We’re at Paul’s café, stiffening into the comfortable couches. I am so appreciative of this place! For Paul and his fiancé, everyone’s special, everyone deserves a unique greeting, a send off, too. Everyone. Settle in... listen to the chatter...
We may never get up and out of here. We’re that comfortable. And that tired.
The box of trees came this morning. Perfect timing, terrible timing. Ed hasn’t done his taxes, the weather is iffy tomorrow – all that.
On the other hand, there is this day and this day is a brilliant one, with a warmth to it that allows us to eat breakfast once again on the porch...
Breakfast with idle chatter.
Nina, why did you plant a flower so that we can’t open the porch door without knocking it down?
How time has rearranged things for us! Several years ago, when I made occasional day trips to the farmette – these were years when Ed dutifully commuted to Madison to stay with me there – I had a half-assed approach to the land here. I liked it, I was overwhelmed by it. It seemed out of control, beyond his, mine, our capacities. And yet, I was tempted by it. Drawn by spaces that would profit by an interference. I scattered plants here and there, for impact value. I never thought I’d be here, that I would need a plan.
Of course, now I am here and our ambitions have grown. A flower bed to the north, to the west. A vegetable bed further out. And now, the biggest project of all – the tree garden.
We could not quite clear the land in time. Ed burned off some of the cut down timber, but most still remains there, along with rotten boards from a torn down shed and who knows what else. Our local fire department stopped issuing burn permits the day after Ed did his first bonfire. We’re stuck waiting until the rains provide some needed moisture.
Still, it’s an orchard, darn it, not a flower bed. We can do this! We can!
Ed takes out his ancient John Deere and hacks down most of the tall grasses and prairie growth.
We spot dig – places where the trees will go. Thirteen trees and, in a burst of optimism (it’s not the perfect soil for this), three blueberries. If they thrive, we’ll add more.
Each tree is carefully chosen – honeycrisp apples (three of them – they’re our favorites), moonglow pears, Anjou pears, and four separate varieties of sweet cherries – ones which can withstand our winters and our hugely imperfect soils.
Soils with boulders. Which I strain to dig up.
We’ve got awful clay here, the worst stuff for cherries, for pears too. I remember planting at my grandparents’ house in the village in Poland. So sandy that the water ran away when you poured from the watering can. [No hoses there, no running water – just a pond down the hill and yes, you had to go down, to fetch that pail (after pail after pail) of water...]
I’ve grown used to clay. In the suburban home where I grew perennials for years and years, the soil was perhaps even worse: compacted clay. Hard as concrete on dry days.
But what with the quack grass and the thick clay, digging at the farmette is painful.
We start off rather discouraged, but as I take to the digging routine, I grow more at ease with the prospects. And when our first tree goes in, I insist on a commemorative photo. It is, for me, a proud moment.
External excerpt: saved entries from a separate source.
(** ** Rows *)

Definition compareRows (a b : ComparisonRow) : Z :=
  let byVolume := Z.abs (cw_delta b) - Z.abs (cw_delta a) in
  if negb (byVolume =? 0) then byVolume
  else match String.compare (cw_signature a) (cw_signature b) with Lt => -1 | Gt => 1 | Eq => 0 end.
Definition sort_rows (rows : list ComparisonRow) : list ComparisonRow := sort_by (fun a b => compareRows a b <=? 0) rows.
Definition find_total (signature : string) (totals : list SignatureTotal) : option SignatureTotal :=
  List.find (fun t => bool_decide (st_signature t = signature)) totals.
Definition count_of (t : option SignatureTotal) : Z := default 0 (st_count <$> t).
Definition comparison_row (base candidate : list SignatureTotal) (signature : string) : ComparisonRow :=
  let b := find_total signature base in
  let c := find_total signature candidate in
  mkRow signature (count_of b) (count_of c) (count_of c - count_of b)
    (first_some (c ≫= st_failureClass) (b ≫= st_failureClass)) (first_some (c ≫= st_contract) (b ≫= st_contract))
    (first_some (c ≫= st_severity) (b ≫= st_severity)).
Inductive RowKind : Type := rk_added | rk_removed | rk_changed | rk_unchanged.
#[export] Instance RowKind_eq_dec : EqDecision RowKind.
Proof. solve_decision. Defined.
Definition row_kind (row : ComparisonRow) : RowKind :=
  if (cw_baseCount row =? 0) && (0 <? cw_candidateCount row) then rk_added
  else if (0 <? cw_baseCount row) && (cw_candidateCount row =? 0) then rk_removed
  else if negb (cw_delta row =? 0) then rk_changed else rk_unchanged.

Definition metric_copy (key : MetricKey) : string * option string * bool :=
  match key with
  | mk_seeds => ("Seeds executed", None, true)
  | mk_failures => ("Distinct crashes", None, false)
  | mk_durationMs => ("Duration", Some "ms", false)
  | mk_coveragePercent => ("Coverage", Some "%", true)
  end%string.
Definition metricDelta (key : MetricKey) (base candidate : Z) : MetricDelta :=
  let '(label, unit_, higherIsBetter) := metric_copy key in
  let delta := candidate - base in
  mkMetricDelta key label unit_ base candidate delta
    (if 0 <? delta then md_up else if delta <? 0 then md_down else md_flat) higherIsBetter.
Definition buildMetricDeltas (base candidate : list SignatureTotal) : list MetricDelta :=
  [metricDelta mk_seeds (sum_of st_count base) (sum_of st_count candidate);
   metricDelta mk_failures (Z.of_nat (length base)) (Z.of_nat (length candidate))].
Definition buildRunMetricDeltas (base candidate : ComparisonMetrics) : list MetricDelta :=
  [metricDelta mk_seeds (cm_seeds base) (cm_seeds candidate); metricDelta mk_failures (cm_failures base) (cm_failures candidate);
   metricDelta mk_durationMs (cm_durationMs base) (cm_durationMs candidate)] ++
  match cm_coveragePercent base, cm_coveragePercent candidate with
  | None, None => []
  | b, c => [metricDelta mk_coveragePercent (default 0 b) (default 0 c)]
  end.

Definition all_signatures (base candidate : list SignatureTotal) : list string :=
  firsts ((st_signature <$> base) ++ (st_signature <$> candidate)).
Definition rows_of (kind : RowKind) (rows : list ComparisonRow) : list ComparisonRow :=
  sort_rows (List.filter (fun r => bool_decide (row_kind r = kind)) rows).
Definition positive_totals (totals : list SignatureTotal) : Z := Z.of_nat (length (List.filter (fun t => 0 <? st_count t) totals)).
Definition buildComparisonDelta (baseSamples candidateSamples : list SignatureSample) (limit : nat)
  : result ComparisonTooLargeError ComparisonDelta :=
  let base := normaliseSignatures baseSamples in
  let candidate := normaliseSignatures candidateSamples in
  let signatures := all_signatures base candidate in
  if (limit <? length signatures)%nat then Err (mkTooLarge (length signatures) limit)
  else
    let rows := comparison_row base candidate <$> signatures in
    let added := rows_of rk_added rows in
    let removed := rows_of rk_removed rows in
    let changed := rows_of rk_changed rows in
    let unchanged := rows_of rk_unchanged rows in
    Ok (mkDelta added removed changed unchanged (buildMetricDeltas base candidate)
          (mkTotals (positive_totals base) (positive_totals candidate) (Z.of_nat (length added))
             (Z.of_nat (length removed)) (Z.of_nat (length changed)) (Z.of_nat (length unchanged)))).
Definition compareSides (base candidate : ComparisonSide)
  : result ComparisonTooLargeError (ComparisonSide * ComparisonSide * ComparisonDelta) :=
  match buildComparisonDelta (sd_signatures base) (sd_signatures candidate) MAX_COMPARISON_SIGNATURES with
  | Ok delta => Ok (base, candidate, delta)
  | Err e => Err e
  end.
Definition hasNoChanges (delta : ComparisonDelta) : bool :=
  (length (de_added delta) =? 0)%nat && (length (de_removed delta) =? 0)%nat && (length (de_changed delta) =? 0)%nat &&
  negb (existsb (fun m => negb (mt_delta m =? 0)) (de_metrics delta)).
(** ** When it throws *)

Section Diff_proofs.
Context (parse_json : string -> option json) (stringify : json -> string).

Lemma fold_no_error {X E B} (step : X -> B -> result E X) (l : list B) (Hstep : forall x b, exists y, step x b = Ok y) : forall x,
  exists y, foldl (fun acc b => match acc with Err e => Err e | Ok x => step x b end) (Ok x) l = Ok y.
Proof.
  induction l as [|b l IH]; intros x; cbn; [by exists x|]. destruct (Hstep x b) as [y ->]. apply IH.
Qed.
(** Two values whose properties can be listed are compared to the end. *)
Lemma diffObjects_total (levels : nat) : forall before after,
  own_fields before <> None -> own_fields after <> None -> exists out, diffObjects parse_json stringify levels before after = Ok out.
Proof.
  induction levels as [|levels IH]; intros before after Hb Ha; cbn [diffObjects]; [by eexists|].
  destruct (own_fields before) as [bf|]; [|done]. destruct (own_fields after) as [af|]; [|done].
  apply (fold_no_error (diff_field parse_json stringify (diffObjects parse_json stringify levels) before after)).
  intros [done_ failed] key. unfold diff_field.
  destruct (own_value before key) as [b|], (own_value after key) as [a|]; try (by eexists).
  destruct (bool_decide _); [by eexists|]. destruct (is_object b) eqn:Eb, (is_object a) eqn:Ea; cbn [andb]; try (by eexists).
  destruct (IH b a) as [[? nested] ->]; [by destruct b|by destruct a|by eexists].
Qed.
Definition null_value (raw : option string) : Prop := (parseValue parse_json raw).1 = JNull.
Lemma compared_spec (key : string) (l r : LedgerStateChange) :
  match compared_operation parse_json stringify key l r with
  | Ok op => ~ null_value (lc_before l) /\ ~ null_value (lc_after r) /\ do_ledgerKey op = key
  | Err _ => null_value (lc_before l) \/ null_value (lc_after r)
  end.
Proof.
  unfold compared_operation, null_value.
  destruct (parseValue parse_json (lc_before l)) as [b fb] eqn:Eb, (parseValue parse_json (lc_after r)) as [a fa] eqn:Ea. cbn [fst].
  assert (Hnull : forall raw v, parseValue parse_json raw = (v, true) -> v <> JNull).
  { intros [s|] v; cbn; [|done]. destruct (bool_decide _); [done|]. destruct (parse_json s); [done|]. by intros [= <- _]. }
  assert (Hobj : forall (f : bool) v, (f = true -> v <> JNull) -> own_fields (if f then no_object else v) = None <-> v = JNull).
  { intros [|] v Hv; cbn; [split; [done|intros ->; by destruct Hv]|]. destruct v; cbn; split; done. }
  pose proof (Hobj fb b ltac:(intros ->; by eapply Hnull)) as Hb. pose proof (Hobj fa a ltac:(intros ->; by eapply Hnull)) as Ha.
  destruct (decide (own_fields (if fb then no_object else b) = None)) as [Nb|Nb].
  { unfold MAX_DIFF_DEPTH. cbn [diffObjects]. rewrite Nb. left. by apply Hb. }
  destruct (decide (own_fields (if fa then no_object else a) = None)) as [Na|Na].
  { unfold MAX_DIFF_DEPTH. cbn [diffObjects]. rewrite Na. destruct (own_fields (if fb then no_object else b)); [|done].
    right. by apply Ha. }
  destruct (diffObjects_total MAX_DIFF_DEPTH _ _ Nb Na) as [[fields failed] ->]. cbn. tauto.
Qed.

(** What one key contributes. *)
Definition contributes (leftMap rightMap : list (string * LedgerStateChange)) (key : string) (op : DiffOperation) : Prop :=
  do_ledgerKey op = key /\
  match assoc_get key leftMap, assoc_get key rightMap with
  | None, Some r => op = added_operation parse_json key r
  | Some l, None => op = removed_operation parse_json key l
  | Some l, Some r => compared_operation parse_json stringify key l r = Ok op
  | None, None => False
  end.
Definition throws_at (leftMap rightMap : list (string * LedgerStateChange)) (key : string) : Prop :=
  exists l r, assoc_get key leftMap = Some l /\ assoc_get key rightMap = Some r /\
    (null_value (lc_before l) \/ null_value (lc_after r)).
We have several such proud moments as we finish planting the apples. Three of them.
But tell me, when are we going to put in the rest?
At home, I rub some cream into my roughened hands. I purchased it at the market in Gargnano from the bee lady. A jar that caused me problems at the final airport security screening in Minneapolis.
The cream is a little bit lumpy. Home-made, with bee propolis and lemon. I love it because it is so imperfect, so simple and just barely fragrant.
Okay. My hands feel better, my arms haven’t stiffened yet. One more tree maybe. Two more...
...each doused with a bucket of water hauled in from the farmhouse (the hose, even in its longest form, doesn't reach this far).
We end it at seven trees (though we had to redo one so my arms say eight). Six left, plus three blueberries. I wont be terribly upset if it rains tomorrow and we have to pause.
I mean, we need time off, so that we can again listen to the bees.